L’écrivain et journaliste saoudien Jamal Khashoggi a révélé dans son article pour le journal américain Washington Post sa décision de lever la voix face à la campagne d’arrestations et de répression en Arabie Saoudite, en considérant que le contraire est une trahison pour ceux qui sont jetés en prison.
Dans son article, M.Khashoggi a expliqué que dans le passé, il craignait pour sa famille et son travail, alors que maintenant son choix est totalement différent. Il a décidé de lever la voix comme ses homologues qui ont préféré l’exil, appréhendant l’arrestation, a rapporté la chaîne de télévision libanaise Al-Mayadeen.

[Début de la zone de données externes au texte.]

Inductive sstep : sys -> sys -> Prop :=
  | sys_run k s k' s' o g : mstep (k, s) (k', s') -> sstep (Sys k s o g) (Sys k' s' o (g ++ gained k k'))
  | sys_print args k s o g : in_code k -> sstep (Sys k s o g) (Sys (ReadFlag args :: k) s o g)
  (** The handlers that call [debug_dot] come through interrupt gates. *)
  | sys_dot k s o g : in_handler k -> sstep (Sys k s o g) (Sys (DotTry :: k) s o g)
  (** An interrupt through an interrupt gate, and the return from it. *)
  | sys_irq k s o g : interrupts s = true ->
      sstep (Sys k s o g) (Sys (Handler true :: k) (set_interrupts false s) o g)
  | sys_iret saved k s o g :
      sstep (Sys (Handler saved :: k) s o g) (Sys k (set_interrupts saved s) o g)
  (** The timer's interrupt switches to any other thread; a thread's own code
      can give up the processor, and change the flag. *)
  | sys_preempt k s o1 k' f' o2 g : interrupts s = true ->
      sstep (Sys k s (o1 ++ (k', f') :: o2) g) (Sys k' (set_interrupts f' s) (o1 ++ (k, true) :: o2) g)
  | sys_yield s o1 k' f' o2 g :
      sstep (Sys [] s (o1 ++ (k', f') :: o2) g)
            (Sys k' (set_interrupts f' s) (o1 ++ ([], interrupts s) :: o2) g)
  | sys_flag v s o g : sstep (Sys [] s o g) (Sys [] (set_interrupts v s) o g)
  | sys_spawn v k s o g : sstep (Sys k s o g) (Sys k s (o ++ [([], v)]) g).

(** A fault comes whatever the flag is, through a gate that keeps it or one
    that clears it. *)
Inductive fstep : sys -> sys -> Prop :=
  | fault_step st st' : sstep st st' -> fstep st st'
  | fault k s o g f : f = false \/ f = interrupts s ->
      fstep (Sys k s o g) (Sys (Handler (interrupts s) :: k) (set_interrupts f s) o g).
End system.

(** ** Without faults *)

(** What a thread's stack says of the interrupt flag. *)
Fixpoint ok_stack (f : bool) (k : list activation) : Prop :=
  match k with
  | [] => True
  | Handler saved :: k => f = false /\ saved = true /\ ok_stack true k
  | ReadFlag _ :: k => in_code k /\ ok_stack f k
  | Disable r _ :: k => in_code k /\ r = f /\ ok_stack f k
  | Acquire r _ :: k | Write r _ :: k | Restore r :: k => in_code k /\ f = false /\ ok_stack r k
  | DotTry :: k | DotWrite _ :: k => in_handler k /\ f = false /\ ok_stack f k
  end.

Definition top_holds (k : list activation) : bool := match k with a :: _ => holds a | [] => false end.
(** The pieces the holder of the lock has left. *)
Definition left_over (k : list activation) : list string :=
  match k with Write _ args :: _ | DotWrite args :: _ => args | _ => [] end.

Definition holders (k : list activation) : nat := length (filter (fun a => holds a = true) k).

Lemma ok_true k : ok_stack true k -> holders k = 0%nat.
Proof.
  unfold holders. remember (length k) as n eqn:Hn. revert k Hn. induction (lt_wf n) as [n _ IH]. intros [|a k] -> Hk; [done|].
  destruct a; cbn in Hk; try naive_solver; rewrite filter_cons_False by done; (eapply IH; [|done|]); cbn; (lia || naive_solver).
Qed.

(** Below the running activation nobody holds the lock. *)
Lemma ok_below f a k : ok_stack f (a :: k) -> holders k = 0%nat.
Proof.
  intros Hk. assert (forall r, in_code k -> ok_stack r k -> holders k = 0%nat) as Hc.
  { intros r Hin Hok. destruct k as [|b k]; [done|]. destruct b; cbn in Hin; try done. cbn in Hok.
    change (holders (Handler saved :: k)) with (holders k). apply ok_true. naive_solver. }
  assert (in_handler k -> in_code k) as Hh by (destruct k as [|[] ?]; done).
  destruct a; cbn in Hk; try (destruct_and?; by eauto). apply ok_true. naive_solver.
Qed.

Lemma holders_top k f : ok_stack f k -> holders k = (if top_holds k then 1 else 0)%nat.
Proof.
  destruct k as [|a k]; [done|]. intros Hk. pose proof (ok_below _ _ _ Hk) as Hb. unfold holders in *. cbn [top_holds].
  destruct (holds a) eqn:Ha; [rewrite filter_cons_True by done|rewrite filter_cons_False by (by rewrite Ha)]; cbn; lia.
Qed.

Section safety.
Context `{U : Uart, !UartOk U}.

Record inv (st : sys) : Prop := {
  inv_cur : ok_stack (interrupts (ser st)) (cur st);
  inv_others : Forall (fun t => ok_stack t.2 t.1 /\ top_holds t.1 = false) (others st);
  inv_lock : locked (ser st) = top_holds (cur st);
  inv_text : text (ser st) +:+ joined (left_over (cur st)) = joined (begun st);
}.

Lemma code_free k f : in_code k -> top_holds k = false /\ left_over k = [] /\ (ok_stack f k -> in_handler k -> f = false).
Proof. destruct k as [|[] k]; cbn; naive_solver. Qed.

Selon lui, l’Arabie Saoudite n’est plus l’Arabie Saoudite et les Saoudiens méritent le meilleur.
Le journaliste saoudien a commenté sur twitter son article : « je n’étais pas amusé à écrire l’article dans le Washigton Post, mais le mutisme ne sert ni à mon pays ni aux prisonniers ».
Dans son article, le journaliste saoudien écrit:
(( Si je vous parle de la peur, de l’intimidation, des arrestations et des diffamations publiques des hommes de religion et de culture qui ont eu le courage d’exprimer leurs opinions, et puis je vous dis que je suis Saoudien, seriez vous surpris ?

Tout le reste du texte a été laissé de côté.